Fault tolerance

Fault tolerance

This article describes how the data processing system handles failure of individual cluster nodes and what guarantees are provided to YTsaurus cluster users.

In terms of fault tolerance, the data processing system pursues the following objectives:

Ensure availability and reliability.
Preserve the progress of already completed jobs for running operations.

Availability

The availability of the data processing system is directly connected with liveness of the scheduler.

Within the cluster, the scheduler is represented as several independent processes, which are typically executed on different nodes. Each process constantly tries to acquire a lock on the //sys/scheduler/lock node in Cypress until it succeeds. The succeeding process fetches meta information about current operations from Cypress, recovers its state, and becomes active. This means that it begins to handle user requests related to operations, process heartbeats from exec nodes, etc.

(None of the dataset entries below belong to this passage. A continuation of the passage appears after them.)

(* ===== verification/SsTable.v ===== *)
(** Sorted string tables: the file a run is written to and its reader
    (crates/idb-storage/src/engines/lsm/sstable.rs).

    A file is its bytes.  Writing to a temporary name, syncing and renaming are
    the appearance of the whole file; a read past the end is an I/O error. *)

From Stdlib Require Import ZArith Lia List Bool.
From S2P Require Import Prelude Common Engine Bloom Merge.
From coqutil Require Import Byte Word.LittleEndianList.
From stdpp Require Import base list strings sorting.
#[local] Open Scope Z_scope.

Definition MAGIC : Z := 22303571.
Definition BLOCK_SIZE : Z := 4096.
Definition BLOCK_DATA_CAPACITY : Z := BLOCK_SIZE - 2.
Definition TOMBSTONE_SENTINEL : Z := 65535.
Definition FOOTER_SIZE : Z := 32.

Record SSTableMeta := mkMeta {
  sst_id : Z;
  first_key : bytes;
  last_key : bytes;
  file_size : Z;
  entry_count : Z
}.

Record Footer := mkFooter {
  block_count : Z;
  index_offset : Z;
  index_size : Z;
  bloom_offset : Z;
  bloom_size : Z
}.

Record IndexEntry := mkIndex { ie_first_key : bytes; block_offset : Z }.

Section sstable.
Context (crc32 : bytes -> Z).

(** ** Footer *)

Definition footer_body (f : Footer) : bytes :=
  to_le_bytes 4 MAGIC ++ to_le_bytes 4 (block_count f) ++ to_le_bytes 8 (index_offset f) ++
  to_le_bytes 4 (index_size f) ++ to_le_bytes 4 (as_unsigned 32 (bloom_offset f)) ++ to_le_bytes 4 (bloom_size f).

Definition footer_encode (f : Footer) : result bytes :=
  if 2 ^ 32 - 1 <? bloom_offset f then Panic else
  Ok (footer_body f ++ to_le_bytes 4 (crc32 (footer_body f))).

Definition le_at (lo hi : Z) (buf : bytes) : result Z := raw ← slice lo hi buf; Ok (from_le_bytes raw).

Definition footer_decode (buf : bytes) : result Footer :=
  magic ← le_at 0 4 buf;
  if negb (magic =? MAGIC) then Err (StorageCorrupted "SSTable bad magic") else
  stored ← le_at 28 32 buf;
  body ← slice 0 28 buf;
  if negb (stored =? crc32 body) then Err (StorageCorrupted "SSTable footer checksum mismatch") else
  block_count ← le_at 4 8 buf;
  index_offset ← le_at 8 16 buf;
  index_size ← le_at 16 20 buf;
  bloom_offset ← le_at 20 24 buf;
  bloom_size ← le_at 24 28 buf;
  Ok (mkFooter block_count index_offset index_size bloom_offset bloom_size).

(** ** Writing *)

Record SstWriter := mkSstWriter {
  out : bytes;
  block_buf : bytes;
  block_entry_count : Z;
  block_first_key : option bytes;
  index_entries : list IndexEntry;
  current_block_offset : Z;
  total_entry_count : Z;
  w_first_key : option bytes;
  w_last_key : option bytes;
  all_keys : list bytes
}.

Definition sst_writer_new : SstWriter := mkSstWriter [] [] 0 None [] 0 0 None None [].

(** [flush_block], with the first key taken out of its option. *)
Definition flush_block (w : SstWriter) : result SstWriter :=
  match block_first_key w with
  | None => Panic
  | Some k =>
      if BLOCK_DATA_CAPACITY <? len (block_buf w) then Panic else
      Ok (mkSstWriter
        (out w ++ pad_to BLOCK_DATA_CAPACITY (byte.of_Z 0) (block_buf w) ++ to_le_bytes 2 (block_entry_count w))
        [] (block_entry_count w) None (index_entries w ++ [mkIndex k (current_block_offset w)])
        (current_block_offset w) (total_entry_count w) (w_first_key w) (w_last_key w) (all_keys w))
  end.

Definition entry_bytes (e : lsm_entry) : bytes :=
  to_le_bytes 2 (as_unsigned 16 (len e.1)) ++ e.1 ++
  match e.2 with
  | Some v => to_le_bytes 2 (as_unsigned 16 (len v)) ++ v
  | None => to_le_bytes 2 TOMBSTONE_SENTINEL
  end.

Definition or_else {A} (o : option A) (a : A) : option A := match o with Some _ => o | None => Some a end.

(** The loop body. *)
Definition write_entry (w : SstWriter) (e : lsm_entry) : result SstWriter :=
  let '(key, value) := e in
  let entry_size := 2 + len key + 2 + value_len value in
  w ← (if negb (len (block_buf w) =? 0) && (BLOCK_DATA_CAPACITY <? len (block_buf w) + entry_size) then
         w ← flush_block w;
         off ← @arith Error in_u32 (current_block_offset w + BLOCK_SIZE);
         Ok (mkSstWriter (out w) (block_buf w) 0 (block_first_key w) (index_entries w) off
               (total_entry_count w) (w_first_key w) (w_last_key w) (all_keys w))
       else Ok w);
  count ← @arith Error in_u16 (block_entry_count w + 1);
  total ← @arith Error in_u64 (total_entry_count w + 1);
  Ok (mkSstWriter (out w) (block_buf w ++ entry_bytes e) count (or_else (block_first_key w) key)
        (index_entries w) (current_block_offset w) total (or_else (w_first_key w) key) (Some key)
        (all_keys w ++ [key])).

Fixpoint write_entries (w : SstWriter) (entries : list lsm_entry) : result SstWriter :=
  match entries with
  | [] => Ok w
  | e :: rest => w' ← write_entry w e; write_entries w' rest
  end.

Definition index_bytes (e : IndexEntry) : bytes :=
  to_le_bytes 2 (as_unsigned 16 (len (ie_first_key e))) ++ ie_first_key e ++ to_le_bytes 4 (block_offset e).

(** [write_sstable]: the metadata and the file, or nothing for no entries. *)
Definition write_sstable (id : Z) (entries : list lsm_entry) : result (option (SSTableMeta * bytes)) :=
  w ← write_entries sst_writer_new entries;
  if total_entry_count w =? 0 then Ok None else
  w ← flush_block w;
  let block_count := as_unsigned 32 (len (index_entries w)) in
  bloom_offset ← @arith Error in_u32 (current_block_offset w + BLOCK_SIZE);
  bloom ← Bloom.build crc32 (all_keys w);
  let bloom_bytes := Bloom.encode bloom in
  let bloom_size := as_unsigned 32 (len bloom_bytes) in
  let out1 := out w ++ bloom_bytes in
  let index_offset := bloom_offset + bloom_size in
  if negb (len out1 =? index_offset) then Panic else
  let index := concat (map index_bytes (index_entries w)) ++ to_le_bytes 4 block_count in
  footer ← footer_encode (mkFooter block_count index_offset (as_unsigned 32 (len index)) bloom_offset bloom_size);
  let file := out1 ++ index ++ footer in
  match w_first_key w, w_last_key w with
  | Some fk, Some lk => Ok (Some (mkMeta id fk lk (len file) (total_entry_count w), file))
  | _, _ => Panic
  end.

(** ** Reading *)

(** [seek] then [read_exact]. *)
Definition read_at (offset n : Z) (file : bytes) : result bytes :=
  if offset + n <=? len file then slice offset (offset + n) file else Err Io.

Fixpoint decode_entries (count : nat) (data : bytes) (pos : Z) : result (list lsm_entry) :=
  match count with
  | O => Ok []
  | S count =>
      if len data <? pos + 2 then Err (StorageCorrupted "block entry truncated (key_len)") else
      key_len ← le_at pos (pos + 2) data;
      let pos := pos + 2 in
      if len data <? pos + key_len then Err (StorageCorrupted "block entry truncated (key)") else
      key ← slice pos (pos + key_len) data;
      let pos := pos + key_len in
      if len data <? pos + 2 then Err (StorageCorrupted "block entry truncated (value_len)") else
      value_len ← le_at pos (pos + 2) data;
      let pos := pos + 2 in
      if value_len =? TOMBSTONE_SENTINEL then
        rest ← decode_entries count data pos; Ok ((key, None) :: rest)
      else
        if len data <? pos + value_len then Err (StorageCorrupted "block entry truncated (value)") else
        value ← slice pos (pos + value_len) data;
        rest ← decode_entries count data (pos + value_len); Ok ((key, Some value) :: rest)
  end.

Definition decode_block_entries (data : bytes) (entry_count : Z) : result (list lsm_entry) :=
  decode_entries (Z.to_nat entry_count) data 0.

If, for whatever reason, there is no active scheduler, the system can't schedule new jobs, make new allocations, or run new operations on the cluster. Essentially, the data processing system is unavailable.

If the active scheduler fails, it takes some time for another process to acquire the lock and become active. This usually takes tens of seconds, the duration of such downtime depends on the following parameters:

The frequency of attempts to acquire the lock by the scheduler process.
The timeout of the transaction which is used for the lock acquiring.
The size of meta information about current operations. This value becomes significant if the cluster has thousands of running operations simultaneously, as it takes considerable time to fetch all of them from Cypress and recover the scheduler state.

Usually users don't notice these periods of unavailability, since it is handled by retries in the YTsaurus SDKs.

Reliability

Remind that computations on the cluster are represented by operations. To be reliable, the data processing system must guarantee that running operations won't be lost or fail in case of failure of any data processing component in the cluster.

The system guarantees that if the scheduler or any other component fails, all operations will be recovered and continue running. However, part of a running operation's progress may still be lost.

The reliability of operations is ensured by Cypress, which safely stores meta information of current operations. When an operation is started, the system additionally creates transactions and acquires proper locks on input and output tables and files. This allows the operation to continue execution even if the input tables are removed or if the active scheduler has changed and operation revival happened.

Note that these transactions have a timeout, which is typically a few hours. If the scheduler remains unavailable for a longer period then the new incarnation will attempt to restart operations from scratch. However, it may not have the necessary input or output tables or files. In this case, the operation aborts with an error.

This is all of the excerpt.